Broad application of uniform population density coefficients have often been employed in estimating ancient population data. Baer estimated a rural population density of 184 people per square kilometer in the Nile floodplain for the entire period of Dynastic Egypt, and a slightly higher 225 per square kilometer estimated for ancient Greece of the same time period (Bintliff and Sbonias 1999: 8). This number, when multiplied by the estimated square kilometers of inhabited land in the boundaries of ancient Egypt, yields an approximate maximum rural population of 1.5 million people for Dynastic Egypt, excepting the major towns and cities—the total population including urban areas would be higher (Butzer 1976: 77). Adding estimates for the population of major cities and towns, resulting in a larger total, would vary based upon the urbanization level of the culture and the typical population density at a particular point in time. Uphill, using the same basic technique but applying it to towns and cities, generally uses a number of 250 people per acre (617.5 per hectare) or 250 per 0.4 hectares (625 per hectare) in a town for ancient Egypt (Uphill 1988: 15). This is only used for calculating urban or suburban populations, and is not applicable to calculating any possible nomadic population.
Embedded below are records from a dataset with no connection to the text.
(** ** The partition a forest stands for

    The reference is the labelling the source's own tests compare against: two
    elements are in one set when they carry the same label, and a union
    relabels one side. *)

Definition relabel (from into : nat) (label : list nat) : list nat :=
  (λ slot, if decide (slot = from) then into else slot) <$> label.

Definition naive_union (label : list nat) (left right : nat) : res (list nat * bool) :=
  into ← vget label left;
  from ← vget label right;
  mret (relabel from into label, bool_decide (into ≠ from)).

(** The calls a client can make; [find] changes the forest, not the partition. *)
Inductive ds_call :=
  | CallPush
  | CallReset (len : nat)
  | CallFind (index : nat)
  | CallUnion (left right : nat)
  | CallUnionTowardMin (left right : nat).

(** A call on the forest, with the report of a union. *)
Definition ds_step (s : DisjointSet) (c : ds_call) : res (DisjointSet * list bool) :=
  match c with
  | CallPush => mret ((ds_push s).1, [])
  | CallReset len => mret (ds_reset s len, [])
  | CallFind i => '(s, _) ← ds_find s i; mret (s, [])
  | CallUnion l r => '(s, b) ← ds_union s l r; mret (s, [b])
  | CallUnionTowardMin l r => '(s, b) ← ds_union_toward_min s l r; mret (s, [b])
  end.

(** The same call on the labels. *)
Definition naive_step (label : list nat) (c : ds_call) : res (list nat * list bool) :=
  match c with
  | CallPush => mret (label ++ [length label], [])
  | CallReset len => mret (seq 0 len, [])
  | CallFind i => _ ← vget label i; mret (label, [])
  | CallUnion l r | CallUnionTowardMin l r =>
      '(label, b) ← naive_union label l r; mret (label, [b])
  end.
Lemma bits_insert_spec s n X i :
  denotes s n X → i < n →
  ∃ s', DenseBits.insert s i = Ok (s', bool_decide (i ∉ X)) ∧ denotes s' n ({[i]} ∪ X).
Proof.
  intros H Hi. destruct (denotes_word _ _ _ _ H Hi) as (w & Hw & Hw64 & Hs).
  unfold DenseBits.insert. rewrite Hs. cbn. rewrite (vget_eq _ _ _ Hw). cbn.
  rewrite vset_lt by (by eapply lookup_lt_Some). cbn. eexists. split.
  - do 2 f_equal. rewrite <-negb_involutive at 1.
    rewrite (denotes_probe _ _ _ _ _ H Hw). by rewrite bool_decide_not.
  - split; cbn; [apply H|rewrite length_insert; apply H| | |].
    + apply Forall_insert; [apply H|]. apply is_u64_lor; [done|].
      apply is_u64_bit_of, mod64_lt.
    + intros j. rewrite (row_mem_set _ _ _ _ Hw), elem_of_union, elem_of_singleton.
      rewrite (dn_mem _ _ _ H), orb_true_iff, bool_decide_eq_true. naive_solver.
    + intros j [->%elem_of_singleton|Hj]%elem_of_union; [done|]. by eapply dn_bound.
Qed.

Lemma remove_spec s n X i :
  denotes s n X → i < n →
  ∃ s', DenseBits.remove s i = Ok (s', bool_decide (i ∈ X)) ∧ denotes s' n (X ∖ {[i]}).
Proof.
  intros H Hi. destruct (denotes_word _ _ _ _ H Hi) as (w & Hw & Hw64 & Hs).
  unfold DenseBits.remove. rewrite Hs. cbn. rewrite (vget_eq _ _ _ Hw). cbn.
  rewrite vset_lt by (by eapply lookup_lt_Some). cbn. eexists. split.
  - do 2 f_equal. by rewrite (denotes_probe _ _ _ _ _ H Hw).
  - split; cbn; [apply H|rewrite length_insert; apply H| | |].
    + apply Forall_insert; [apply H|]. by apply is_u64_land.
    + intros j. rewrite (row_mem_clear _ _ _ _ Hw), elem_of_difference, elem_of_singleton.
      rewrite (dn_mem _ _ _ H), andb_true_iff, negb_true_iff, bool_decide_eq_false. naive_solver.
    + intros j [Hj _]%elem_of_difference. by eapply dn_bound.
Qed.

(** ** Unions *)

Lemma union_words_spec ws others c :
  length ws = length others →
  DenseBits.union_words ws others c =
    (zip_with N.lor ws others, c || bool_decide (zip_with N.lor ws others ≠ ws)).
Proof.
  revert others c. induction ws as [|w ws IH]; intros [|o others] c Hlen;
    try discriminate; cbn [DenseBits.union_words].
  - cbn. by rewrite orb_false_r.
  - rewrite IH by (cbn in Hlen; lia). cbn [zip_with]. f_equal.
    rewrite <-orb_assoc. f_equal. apply eq_bool_prop_intro.
    rewrite orb_True, !bool_decide_spec.
    split; [intros [?|?] [= ??]; done|]. intros Hne.
    destruct (decide (N.lor w o = w)); [right|by left]. congruence.
Qed.

Lemma row_mem_zip (f : N → N → N) (g : bool → bool → bool) ws others i :
  length ws = length others → g false false = false →
  (∀ a b j, N.testbit (f a b) j = g (N.testbit a j) (N.testbit b j)) →
  row_mem (zip_with f ws others) i = g (row_mem ws i) (row_mem others i).
Proof.
  intros Hlen Hg Hf. unfold row_mem. rewrite lookup_zip_with.
  destruct (ws !! (i `div` 64)) as [w|] eqn:Ew; cbn.
  - destruct (lookup_lt_is_Some_2 others (i `div` 64)) as [o ->].
    { rewrite <-Hlen. by eapply lookup_lt_Some. }
    cbn. apply Hf.
  - rewrite lookup_ge_None_2; [done|]. rewrite <-Hlen. by apply lookup_ge_None.
Qed.

Lemma zip_u64 (f : N → N → N) ws others :
  (∀ a b, is_u64 a → is_u64 b → is_u64 (f a b)) →
  Forall is_u64 ws → Forall is_u64 others → Forall is_u64 (zip_with f ws others).
Proof.
  intros Hf. revert others. induction ws as [|w ws IH]; intros [|o others] Hw Ho; cbn;
    constructor; inversion Hw; inversion Ho; auto.
Qed.

Lemma denotes_inj s s' n X Y :
  denotes s n X → denotes s' n Y → s = s' ↔ X = Y.
Proof.
  intros H H'. split.
  - intros <-. apply set_eq. intros i. by rewrite (dn_mem _ _ _ H), (dn_mem _ _ _ H').
  - intros <-. destruct s as [ws l], s' as [ws' l'].
    pose proof (dn_len _ _ _ H). pose proof (dn_len _ _ _ H'). cbn in *. subst. f_equal.
    apply row_ext; [|apply H|apply H'|].
    + pose proof (dn_words _ _ _ H). pose proof (dn_words _ _ _ H'). cbn in *. congruence.
    + intros i. apply eq_bool_prop_intro. rewrite !Is_true_true.
      rewrite <-(dn_mem _ _ _ H i), <-(dn_mem _ _ _ H' i). done.
Qed.

Lemma union_with_spec s o n X Y :
  denotes s n X → denotes o n Y →
  ∃ s', DenseBits.union_with s o = Ok (s', bool_decide (¬ Y ⊆ X)) ∧ denotes s' n (X ∪ Y).
Proof.
  intros H H'. unfold DenseBits.union_with.
  rewrite (dn_len _ _ _ H), (dn_len _ _ _ H'), bool_decide_true by done. cbn.
  assert (length (DenseBits.words s) = length (DenseBits.words o)) as Hlen.
  { rewrite (dn_words _ _ _ H), (dn_words _ _ _ H'). done. }
  rewrite union_words_spec by done. cbn.
  assert (denotes (DenseBits.mk (zip_with N.lor (DenseBits.words s) (DenseBits.words o)) n)
    n (X ∪ Y)) as HU.
  { split; cbn; [done| | | |].
    - rewrite length_zip_with, <-Hlen, (dn_words _ _ _ H). lia.
    - apply zip_u64; [apply is_u64_lor|apply H|apply H'].
    - intros i. rewrite (row_mem_zip _ orb) by (done || (intros; apply N.lor_spec)).
      rewrite elem_of_union, (dn_mem _ _ _ H), (dn_mem _ _ _ H'), orb_true_iff. done.
    - intros i [?|?]%elem_of_union; by eauto using dn_bound. }
  eexists. split; [|done]. do 2 f_equal. apply bool_decide_ext.
  pose proof (denotes_inj _ _ _ _ _ HU H) as Heq.
  assert (DenseBits.mk (zip_with N.lor (DenseBits.words s) (DenseBits.words o)) n = s ↔
    zip_with N.lor (DenseBits.words s) (DenseBits.words o) = DenseBits.words s) as Hrow.
  { pose proof (dn_len _ _ _ H). destruct s as [ws l]. cbn in *. subst. split; congruence. }
  rewrite <-Hrow, Heq. set_solver.
Qed.

(** ** Queries *)

(** An ascending list of the members of a set. *)
Definition ascending_of (l : list nat) (X : gset nat) : Prop :=
  StronglySorted lt l ∧ ∀ i, i ∈ l ↔ i ∈ X.

Lemma row_ones_ascending ws X :
  (∀ i, i ∈ X ↔ row_mem ws i = true) → ascending_of (row_ones ws) X.
Proof.
  intros H. split; [|intros i; by rewrite elem_of_row_ones, H].
  Local Transparent row_ones. apply StronglySorted_filter, seq_ascending.
  Local Opaque row_ones.
Qed.

Lemma ones_spec s n X :
  denotes s n X → ∃ l, DenseBits.ones s = Ok l ∧ ascending_of l X ∧
    DenseBits.count_ones s = length l.
Proof.
  intros H. exists (row_ones (DenseBits.words s)). unfold DenseBits.ones, ones_of.
  rewrite wo_collect_spec by apply H. split; [done|]. split; [apply row_ones_ascending, H|].
  unfold DenseBits.count_ones. by rewrite length_row_ones.
Qed.

Lemma intersection_spec s o n X Y :
  denotes s n X → denotes o n Y →
  ∃ l, DenseBits.intersection s o = Ok l ∧ ascending_of l (X ∩ Y).
Proof.
  intros H H'. unfold DenseBits.intersection.
  rewrite (dn_len _ _ _ H), (dn_len _ _ _ H'), bool_decide_true by done.
  cbn [rassert mbind res_bind]. rewrite wo_collect_spec.
  - eexists. split; [done|]. apply row_ones_ascending. intros i.
    rewrite (row_mem_zip _ andb); [|by rewrite (dn_words _ _ _ H), (dn_words _ _ _ H')|done|].
    + rewrite elem_of_intersection, (dn_mem _ _ _ H), (dn_mem _ _ _ H'), andb_true_iff. done.
    + intros. apply N.land_spec.
  - apply zip_u64; [|apply H|apply H']. intros. by apply is_u64_land.
Qed.
(** C19: building a clause set from clauses in range and solving it marks
    exactly the facts of the least fixpoint of those clauses: some clause with
    the fact at its head has every body fact derivable. The counters never
    underflow and the saturation always finishes. *)
Theorem derivable_is_least_fixpoint (n : nat) (cs : list clause) :
  Forall (in_range n) cs →
  ∃ h out, build n cs = Ok h ∧ derivable h = Ok out ∧ length out = n ∧
    ∀ f, out !! f = Some true ↔ derives cs f.
Proof.
  intros (h & E & <- & Ht)%build_spec. destruct (derivable_spec h cs Ht) as (out & ? & ? & ?).
  eauto 6.
Qed.

(** C20: Stored tables are accepted as they are exactly when they are the
    tables of some clauses: the heads and the body lengths are theirs, in order,
    and each row of dependents lists the clauses whose body names its fact, as
    often as the body does. The tables of every clause set built in range are
    accepted, and solving accepted tables, whoever wrote them, returns the least
    fixpoint of whatever clauses they are the tables of, without panicking. *)
Theorem stored_tables_are_sound (n : nat) (cs : list clause) (stored h : HornClauses) :
  Forall (in_range n) cs →
  (∃ built, build n cs = Ok built ∧ tables built cs ∧ try_from built = inr built) ∧
  (try_from stored = inr h ↔ h = stored ∧ ∃ cls, tables stored cls) ∧
  ∀ cls, tables h cls → ∃ out, derivable h = Ok out ∧ length out = fact_count h ∧ ∀ f, out !! f = Some true ↔ derives cls f.
Proof.
  intros (b & E & _ & Ht)%build_spec. split_and!.
  - exists b. split_and!; [done|done|]. by eapply tables_try_from.
  - split; [by intros [-> Hcls]%try_from_tables|]. intros [-> [cls Hcls]]. by eapply tables_try_from.
  - intros cls Hcls. by apply derivable_spec.
Qed.
Definition dense_ids (s : shape) : Prop := ∀ n, n ∈ sh_nodes s → from_index (index n) = Ok n.

(** The nodes reached from [seeds] along the flow of facts. *)
Definition flows_to (s : shape) (d : Direction) (seeds : list Id) (n : Id) : Prop :=
  ∃ r, r ∈ seeds ∧ rtc (λ x y, y ∈ sh_next s (traversal d) x) r n.

Section Solve.
Context {G : Type} {HG : GraphView G} (g : G) (s : shape) (HV : Views g s) (Hd : dense_ids s).

Section Fallible.
Context {F E : Type} `{EqDecision F} (p : TryNodeProblem G F E).
Notation dir := (tn_direction p).
Notation recv boundary entry o n := (received g s p (traversal dir) entry boundary o n).

(** What a run gives: the problem's own error, the limit with work left, or
    facts of which [Q] holds. *)
Definition outcome (Q : F → (Id → F) → (Id → F) → Prop) (entry : option Id)
    (config : SolveConfig) (r : TrySolveError E + Facts F) : Prop :=
  match r with
  | inl (ProblemError e) => tn_boundary p g = inl e ∨ ∃ boundary o n,
      tn_boundary p g = inr boundary ∧ n ∈ sh_nodes s ∧
      (recv boundary entry o n = inl e ∨
       ∃ m, recv boundary entry o n = inr m ∧ tn_transfer p g n m = inl e)
  | inl (SolverError (StepLimitExceeded limit steps pending)) =>
      max_steps config = Some limit ∧ steps = limit ∧
      ∃ n, n ∈ sh_nodes s ∧ pending = index n
  | inr facts =>
      (∀ limit, max_steps config = Some limit → f_steps facts ≤ limit) ∧
      ∃ boundary i o, tn_boundary p g = inr boundary ∧ reads s dir facts i o ∧ Q boundary i o
  end.

Lemma outcome_mono (Q R : F → (Id → F) → (Id → F) → Prop) entry config r :
  (∀ b i o, Q b i o → R b i o) → outcome Q entry config r → outcome R entry config r.
Proof using.
  intros HQR. destruct r as [[e|[limit steps pending]]|facts]; [done..|].
  intros [Hl (b & i & o & Hb & Hr & HQ)]. split; [done|]. exists b, i, o. auto.
Qed.

(** The run is short of fuel only when the limit does not fit in it. *)
Definition answers (fuel : nat) (config : SolveConfig) (m : res (TrySolveError E + Facts F))
    (P : TrySolveError E + Facts F → Prop) : Prop :=
  (m = Stuck ∧ ∀ limit, max_steps config = Some limit → fuel < limit + 2) ∨
  ∃ r, m = Ok r ∧ P r.

(** The equation of a node: what it received and what it made of it. *)
Definition equation (entry : option Id) (boundary : F) (i o : Id → F) (n : Id) : Prop :=
  recv boundary entry o n = inr (i n) ∧ tn_transfer p g n (i n) = inr (o n).

(** Facts of a run from [seeds]: a visited set that holds the seeds, stays
    within what they reach, and is closed under the flow of facts other than
    bottom; its nodes solve their equations and all others hold bottom. *)
Definition solved_from (seeds : list Id) (entry : option Id) (boundary : F) (i o : Id → F) : Prop :=
  ∃ V : gset Id,
    (∀ n, n ∈ seeds → n ∈ V) ∧
    (∀ n, n ∈ V → n ∈ sh_nodes s ∧ flows_to s dir seeds n ∧ equation entry boundary i o n) ∧
    (∀ n, n ∉ V → i n = tn_bottom p g ∧ o n = tn_bottom p g) ∧
    (∀ n m, n ∈ V → o n ≠ tn_bottom p g → m ∈ sh_next s (traversal dir) n → m ∈ V).

Lemma solution_solved seeds entry boundary i o :
  solution g s p (traversal dir) entry boundary (tn_bottom p g) seeds i o →
  solved_from seeds entry boundary i o.
Proof using.
  intros [(V & H1 & H2 & H3 & H4)]. exists V. split; [done|]. split; [|done].
  intros n Hn. destruct (H2 n Hn) as [[? ?] ?]. done.
Qed.

Lemma table_reads (input output : list F) steps i o :
  table s input i → table s output o →
  reads s dir (let '(a, b) := program_order dir input output in mk_facts a b steps) i o.
Proof using.
  intros [_ Hi] [_ Ho] n Hn. unfold program_order, fact_in, fact_out.
  destruct dir; cbn; split; apply vget_eq; auto.
Qed.

Lemma loop_start w boundary entry seeds :
  seeds ⊆ sh_nodes s → queue_is w (sh_bound s) (list_to_set (index <$> seeds)) →
  loop_at g s p (traversal dir) entry boundary (tn_bottom p g) seeds ∅
    (list_to_set (index <$> seeds)) (λ _, tn_bottom p g) (λ _, tn_bottom p g) w
    (replicate (gv_node_bound g) (tn_bottom p g)) (replicate (gv_node_bound g) (tn_bottom p g)).
Proof using HV Hd.
  intros Hs Hw. rewrite vw_bound.
  assert (table s (replicate (sh_bound s) (tn_bottom p g)) (λ _, tn_bottom p g)) as Ht.
  { split; [by rewrite length_replicate|]. intros n Hn. apply lookup_replicate_2.
    by apply (so_bound _ (vw_ok (g := g))). }
  split; [done..|]. by apply (solving_start g s HV).
Qed.

(** A run from a queue of live seeds returns a right outcome. *)
Lemma run_outcome fuel w seeds entry config :
  seeds ⊆ sh_nodes s → queue_is w (sh_bound s) (list_to_set (index <$> seeds)) →
  answers fuel config (try_solve_with_worklist fuel g p w entry config)
    (outcome (solved_from seeds entry) entry config).
Proof using HV Hd.
  intros Hs Hw. unfold try_solve_with_worklist, try_solve_along.
  destruct (tn_boundary p g) as [e|boundary] eqn:Hb.
  { right. eexists. split; [done|]. by left. }
  pose proof (loop_start w boundary entry seeds Hs Hw) as Hat.
  destruct (solve_loop_sound g s HV p _ _ _ _ _ Hd fuel config _ _ _ _ _ _ _ 0 Hat)
    as [Hst|(r & -> & Hr)]; [intros; lia| |].
  - left. rewrite Hst. split; [done|]. intros limit Hc.
    destruct (decide (fuel < limit + 2)) as [|Hge]; [done|].
    exfalso. eapply (solve_loop_bounded g s HV p _ _ _ _ _ Hd fuel config limit _ _ _ _ _ _ _ 0 Hat);
      [done|lia|lia|done].
  - right. cbn [mbind res_bind]. destruct r as [[e|[limit steps pending]]|[[input output] steps]].
    + eexists. split; [done|]. right. destruct Hr as (o & n & Hn & He).
      exists boundary, o, n. split; [done|]. split; [done|]. unfold produced in He.
      destruct (received _ _ _ _ _ _ o n) as [e'|m]; [left; congruence|right; eauto].
    + eexists. split; [done|]. exact Hr.
    + destruct Hr as (Hlim & i & o & Hi & Ho & Hsol).
      pose proof (table_reads input output steps i o Hi Ho) as Hrd.
      destruct (program_order dir input output) as [a b]. eexists. split; [done|].
      cbn. split; [done|]. exists boundary, i, o.
      split_and!; [done|done|by apply solution_solved].
Qed.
According to Butzer’s calculations, with an estimated population density of the ancient city of Memphis at 550 per hectare, urban Memphis during its peak in the Old Kingdom had a total population of approximately 17,050 people (Butzer 1976: 102). Butzer’s estimate of Per Ramesses in New Kingdom times, the same period as the Late Bronze Age, puts the population of the city at 100,000 (Butzer 1999: 250). New Kingdom Per Ramesses according to this estimate reached 350 hectares, although after subsequent excavation Bietak later estimated the size at up to 600 hectares—substantially larger than any site in Late Bronze Canaan, and
indicative that no city during this period in Canaan would have matched or exceeded its estimated population (Bietak 2010: 12; Butzer 1999: 250). Even though New Kingdom Egypt coincides with Late Bronze Age Canaan in time, is a geographical neighbor, and had a similar technology level, these population density coefficients cannot be directly implemented into Canaan of the Late Bronze Age because Canaan had a culture, geography, and architectural tradition distinct from Egypt. Constructions of New Kingdom cities such as Akhetaten and Per Ramesses and the sheer size of their metropolitan areas suggests a population increase and a move to more urbanized culture during this period (Uphill 1988: 60, 62). Similar trends may have occurred in Canaan beginning in the Middle Bronze Age and initially flowed into the Late Bronze Age before settlement change occurred. The increased urbanization of New Kingdom Egypt makes accurately estimating town and city populations important for demographic estimates of Egypt in this period. The emphasis on towns and cities is also applicable to Canaan during the Late Bronze Age, since the many towns and cities discovered archaeologically, in addition to the Amarna correspondence, indicate that a major segment of the population was settled in towns and cities during this period.
Past studies of ancient Canaan have used a uniform density coefficient. The primary problematic aspect of previous Canaan population studies is the assignment of an all-encompassing density coefficient multiplied by total site area. The studies start with the flawed premise that a density coefficient of 200 or 250 people per hectare is correct, when in fact this figure is based primarily upon a study of modern villages in Iran (Broshi and Gophna 1986: 73-74; Finkelstein 1996: 244). This practice is due to convenience and availability of data, but there are obvious problems with such a simplified view of ancient population density. Interestingly, a study on old quarters of Middle Eastern cities, specifically Iraq, demonstrates a density coefficient of around 450 people per hectare (Adams 1981: 350). The building density of old quarters of cities would probably be more similar to building density of ancient cities than modern village density; the old quarters database is a closer comparison than modern village density calculation. Still, broad modern ethnographic data should not be used in place of specific ancient data.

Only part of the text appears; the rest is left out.